Nel giorno di Pasqua, Fabio Fognini ha vinto il Masters 1000 di Montecarlo. Mai un italiano era riuscito a vincere un torneo con questa classificazione.

E’ stata una Pasqua indomenticabile per Fabio Fognini, che ha portato in alto la bandiera tricolore nel Principato di Montecarlo. Cosa che, nel tennis, non accadeva da 51 anni, dall’ultimo dei 3 trionfi di Nicola Pietrangeli, quando però il torneo non aveva una classificazione così prestigiosa come oggi, collocato come ordine di importanza appena sotto alle 4 prove dello Slam, come altri 9 tornei che si svolgono durante l’anno, tra cui quello di Roma che avrà luogo il mese prossimo al Foro Italico. Fognini ha sconfitto in scioltezza il serbo Duasn Lajovic in finale, ma i capolavori li aveva realizzati nei turni precedenti, in particolare agli ottavi di finale dove aveva sconfitto il numero 3 del mondo Alexander Zverev e soprattutto in semifinale con Rafael Nadal, secondo giocatore del mondo ma numero 1 assoluto sulla terra battuta da almeno una quindicina di anni.

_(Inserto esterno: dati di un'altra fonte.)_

Lemma passed_through_without_colon (key : string) :
  key <> EncryptionPath s ->
  Contains key ":" = false ->
  passed_through Marshal tmp s action key.
Proof using scoped.
  intros Hkey Hcolon w buf s' w' Hrun. unfold PerformAction in Hrun.
  destruct (validAction action) eqn:Hvalid.
  - unfold bind in Hrun.
    destruct (PerformAction_range tmp s action (map fst (Yaml s)) [] w)
      as [[[stuff [e|]] w1]|] eqn:Hrange; try discriminate.
    unfold ret in Hrun. injection Hrun as _ <- _.
    rewrite formatted_after.
    destruct (range_other_key key Hkey _ _ _ _ _ Hrange) as [Hin Hout].
    destruct (in_dec string_dec key (map fst (Yaml s))) as [Hk|Hk].
    + rewrite (Hin Hk), (GetValueFromPath_key s key Hcolon).
      destruct (mapaccess_In _ _ Hk) as [v ->]. reflexivity.
    + rewrite (Hout Hk). simpl. symmetry. apply mapaccess_not_In. exact Hk.
  - unfold ret in Hrun. injection Hrun as _ <- _.
    rewrite invalid_action_formats_document by exact Hvalid. reflexivity.
Qed.

Lemma processed_alone_without_colon :
  validAction action = true ->
  List.NoDup (map fst (Yaml s)) ->
  Contains (EncryptionPath s) ":" = false ->
  processed_alone Marshal tmp s action (EncryptionPath s).
Proof using scoped.
  intros Hvalid Hnodup Hcolon w v buf s' w' Hv Hrun. unfold PerformAction in Hrun.
  rewrite Hvalid in Hrun. unfold bind in Hrun.
  destruct (PerformAction_range tmp s action (map fst (Yaml s)) [] w)
    as [[[stuff [e|]] w1]|] eqn:Hrange; try discriminate.
  unfold ret in Hrun. injection Hrun as _ <- <-.
  rewrite formatted_after.
  assert (Hin : In (EncryptionPath s) (map fst (Yaml s))).
  { destruct (in_dec string_dec (EncryptionPath s) (map fst (Yaml s))) as [H|H];
      [exact H|]. rewrite (mapaccess_not_In _ _ H) in Hv. discriminate. }
  destruct (range_with_scope _ _ _ _ _ Hnodup Hin Hrange) as (v' & Hproc & Hget).
  rewrite (GetValueFromPath_key s _ Hcolon), Hv in Hproc. simpl in Hproc.
  exists v'. split; assumption.
Qed.
End ScopeFacts.

(** C6, as amended.  Under a top-level element scope, every other
    top-level key that contains no colon has in the output the value it
    had in the document; and when the scope itself contains no colon, the
    call does to the backend exactly what processing the value stored
    under the scope does, and puts that result under the scope. *)
Theorem scope_isolation (Marshal : Values -> string * option error) (tmp : TmpFile)
  (s : Sls) (action : string) :
  EncryptionPath s <> "" ->
  (forall key, key <> EncryptionPath s -> Contains key ":" = false ->
               passed_through Marshal tmp s action key)
  /\ (validAction action = true -> List.NoDup (map fst (Yaml s)) ->
      Contains (EncryptionPath s) ":" = false ->
      processed_alone Marshal tmp s action (EncryptionPath s)).
Proof.
  intros Hscoped. split.
  - intros key. apply passed_through_without_colon. exact Hscoped.
  - apply processed_alone_without_colon. exact Hscoped.
Qed.

Lemma scope_isolation_witness :
  let s := Sample.new "secrets.sls" "x" [("port", VOther (OInt 8080)); ("x", VString "secret")] in
  passed_through Sample.Marshal Sample.tmp s Encrypt "port"
  /\ processed_alone Sample.Marshal Sample.tmp s Encrypt "x".
Proof.
  intros s.
  destruct (scope_isolation Sample.Marshal Sample.tmp s Encrypt) as [Hother Hscope].
  - discriminate.
  - split.
    + apply Hother; [discriminate | reflexivity].
    + apply Hscope; [reflexivity | | reflexivity].
      repeat constructor; simpl; intuition discriminate.
Defined.

(** C6, as stated, fails: the top-level key [a:b] is read back as the path
    [a], [b], which leads nowhere, and appears in the output with a null
    value in place of its own. *)
Lemma scope_isolation_fails_on_colon_key :
  ~ (forall Marshal tmp s action key,
        EncryptionPath s <> "" -> key <> EncryptionPath s ->
        passed_through Marshal tmp s action key).
Proof.
  intros claim.
  pose (s := Sample.new "secrets.sls" "x" Docs.colon_key).
  assert (Hscope : EncryptionPath s <> "") by discriminate.
  assert (Hkey : "a:b" <> EncryptionPath s) by discriminate.
  specialize (claim Sample.Marshal Sample.tmp s Encrypt "a:b" Hscope Hkey).
  unfold passed_through in claim.
  specialize (claim [] _ _ _ eq_refl).
  vm_compute in claim. discriminate.
Qed.

(** ** Identifying keys in a document with a plaintext scalar *)

Section ValidateFacts.
Variable tmp : TmpFile.
Variable s : Sls.
Variables key str : string.
Hypothesis stored : GetValueFromPath s key = VString str.
Hypothesis plain : isEncrypted str = false.
Hypothesis in_scope : EncryptionPath s = "" \/ EncryptionPath s = key.

Lemma ProcessValues_Validate_plain (w : World) :
  ProcessValues tmp s (VString str) Validate w
  = Some ((VString str, Some "value is not encrypted"), w).
Proof using plain.
  simpl. rewrite (bind_Some _ _ _ _ _ (doString_Validate_plain tmp s str w plain)).
  reflexivity.
Qed.

(** The loop over keys that include [key] never ends without error. *)
Lemma range_plaintext_fails :
  forall keys stuff w stuff' w',
    In key keys ->
    PerformAction_range tmp s Validate keys stuff w <> Some ((stuff', None), w').
Proof using stored plain in_scope.
  induction keys as [|a keys IH]; intros stuff w stuff' w' Hin Hrun.
  - destruct Hin.
  - assert (Hstep : forall stuff0,
               (let! (v, err) := ProcessValues tmp s (GetValueFromPath s a) Validate in
                let stuff1 := mapassign String.eqb stuff0 a v in
                match err with
                | Some e => ret (stuff1, Some e)
                | None => PerformAction_range tmp s Validate keys stuff1
                end) w <> Some ((stuff', None), w')).
    { intros stuff0 H. destruct Hin as [->|Hin].
      - rewrite stored in H.
        rewrite (bind_Some _ _ _ _ _ (ProcessValues_Validate_plain w)) in H.
        discriminate H.
      - unfold bind in H.
        destruct (ProcessValues tmp s (GetValueFromPath s a) Validate w)
          as [[[v [e|]] w1]|]; try discriminate.
        exact (IH _ _ _ _ Hin H). }
    simpl in Hrun.
    destruct (negb (String.eqb (EncryptionPath s) "")) eqn:Hmode.
    + destruct (String.eqb (EncryptionPath s) a) eqn:Ea.
      * exact (Hstep _ Hrun).
      * apply String.eqb_neq in Ea.
        apply negb_true_iff, String.eqb_neq in Hmode.
        destruct Hin as [->|Hin].
        -- destruct in_scope; contradiction.
        -- exact (IH _ _ _ _ Hin Hrun).
    + exact (Hstep _ Hrun).
Qed.
End ValidateFacts.
(** * oled-sh1106: the frame buffer, the rasteriser and the sync protocol

    A shallow embedding of [lib/index.js] (class [Display]) and of
    [lib/constants.js].  Every definition below is a transcription of the
    JavaScript method of the same name; the comments give the source lines.

    Conventions of the embedding.
    - Coordinates, sizes and configuration numbers are mathematical integers
      ([Z]).  The source works on IEEE doubles, which represent integers
      exactly up to 2^53; [Math.round] and [x || 0] are the identity on the
      integers, so they do not appear.  The loop of [drawLine] walks from
      one end point to the other in steps of one, so its sums are rounded as
      the doubles round them ([f64]); the operators [|], [&] and [>>] take
      their operands as 32-bit integers ([wrap32]).  The other sums and
      products are those of the integers, which is what the doubles give
      while the values stay below 2^53.
    - The frame buffer is a Node [Buffer] (a [Uint8Array]): a list of bytes.
      Reading outside it yields [undefined], writing outside it is ignored and
      a stored value is reduced to eight bits.
    - [dirtyBytes] is a JavaScript object used as a two-level dictionary
      (page -> column -> byte): a [gmap Z (gmap Z jsval)].
    - The transport callbacks [sendCommand] and [sendData] are modelled as an
      in-memory recorder: each call is appended to a log. *)

From Stdlib Require Import ZArith Lia Bool Ascii String List.
From stdpp Require Import base numbers option list gmap strings pretty sorting.
(** * Headlamp frontend transport layer: streaming reconciliation and the
      WebSocket multiplexer

    A shallow embedding of
    - [frontend/src/lib/k8s/apiProxy.ts]: [streamResults], [stream],
      [connectStream] and [repeatStreamFunc];
    - [frontend/src/lib/k8s/api/v2/webSocket.ts]: [WebSocketManager].

    The code is single-threaded and event driven.  Every closure of the
    source becomes a function from the captured variables (a record) to the
    new variables and the list of effects it performed, in program order.
    Debug output guarded by [isDebugVerbose] is diagnostic only and is left
    out.  The callbacks of the caller of [apiProxy.ts] ([cb], [errCb]) are
    taken to return normally and not to call back into the code while they
    run; for the listeners of the multiplexer, throwing is part of the
    model. *)

From Stdlib Require Import ZArith Ascii String List Bool Lia.
From stdpp Require Import base option list gmap strings fin_maps fin_sets.

Open Scope Z_scope.
Open Scope string_scope.
Open Scope list_scope.

(** ** JavaScript values used by the code *)

Module JS.

(** A string is a sequence of code units; the model keeps to code units
    below 256.  A property that may be absent ([undefined]) is an
    [option]. *)

(** [ToBoolean] on a string-or-undefined: [undefined] and the empty string
    are falsy. *)
Definition truthy (v : option string) : bool :=
  match v with
  | None => false
  | Some s => negb (String.eqb s "")
  end.

(** [v || ''] *)
Definition or_empty (v : option string) : string :=
  match v with
  | None => ""
  | Some s => s
  end.

(** [s.slice(0, -k)]: the end index is [max (length s - k) 0]. *)
Definition slice_to_minus (k : nat) (s : string) : string :=
  String.substring 0 (String.length s - k) s.

(** [StrWhiteSpaceChar] among the code units below 256: TAB, LF, VT, FF,
    CR, SP and NBSP. *)
Definition is_white_space (c : ascii) : bool :=
  let n := nat_of_ascii c in
  ((9 <=? n)%nat && (n <=? 13)%nat) || (n =? 32)%nat || (n =? 160)%nat.

Fixpoint trim_start (s : string) : string :=
  match s with
  | String c s' => if is_white_space c then trim_start s' else s
  | EmptyString => s
  end.

Definition digit_value (c : ascii) : option Z :=
  let n := nat_of_ascii c in
  if ((48 <=? n)%nat && (n <=? 57)%nat)%bool then Some (Z.of_nat n - 48) else None.
(** A string is trimmed when stripping leaves it unchanged. *)
Definition trimmed (s : string) : Prop := strip s = s.

(** A string is upper-case when upper-casing leaves it unchanged. *)
Definition uppercased (s : string) : Prop := upper s = s.

End Parser.

(* ===================================================================== *)
(** * Tables *)
(* ===================================================================== *)

Module Frame.

(** What a table cell or a dictionary value holds: text, a number, or the
    missing-value marker [np.nan]. *)
Inductive cell : Type :=
  | Str (s : string)
  | Num (q : Q)
  | NaN.

(** The two ways the screening run can stop with an exception.  A
    division by zero is tracked as an error of its own: its outcome (an
    infinity) is not a value of the numeric model. *)
Inductive error : Type :=
  | KeyError (col : string)
  | ZeroDivision.

Inductive result (A : Type) : Type :=
  | Ok (a : A)
  | Raise (e : error).
Arguments Ok {A} a.
Arguments Raise {A} e.

#[export] Instance result_ret : MRet result := fun A a => Ok a.
#[export] Instance result_bind : MBind result := fun A B f m =>
  match m with
  | Ok a => f a
  | Raise e => Raise e
  end.

(** A Python dictionary literal: keys in insertion order. *)
Definition dict : Type := list (string * cell).

Definition dict_keys (d : dict) : list string := List.map fst d.

(** A column of a table. *)
Definition Series : Type := list cell.

(** A table: the ordered column labels and the rows, each row holding a
    cell for every column. *)
Record DataFrame : Type := mkFrame {
  columns : list string;
  rows : list (gmap string cell)
}.

(** Reading a cell of a row; a label the row does not carry reads as
    the missing-value marker. *)
Definition at_col (c : string) (r : gmap string cell) : cell :=
  default NaN (r !! c).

Fognini ha liquidato con un clamoroso 6-4 6-2 il maiorchino, infliggendogli la quarta sconfitta in 15 scontri diretti, la terza sul rosso. Impresa, quest’ultima, che finora è riuscita a solamente altri 3 tennisti, 2 ancora in attività e sono Novak Djokovic e Dominic Thiem, più l’argentino Gaston Gaudio che si è ritirato da ormai qualche anno. Grazie a questo exploit il tennista sanremese, sposato con l’ex campionessa della racchetta Flavia Pennetta, è salito al numero 12 delle classifiche mondiali, che rappresenta anche il suo best ranking. Il prossimo obiettivo di Fabio, oltre a salire in doppia cifra come numero di tornei vinti in carriera (attualmente è a quota 9) è quello di entrare nella Top 10. Anche in questo caso bisogna andare indietro di una quarantina di anni per trovare un italiano tra i primi 10 al mondo, ai tempi cioè dei grandi Panatta, Pietrangeli e Barazzutti, gli unici a centrare un simile traguardo nell’era Open.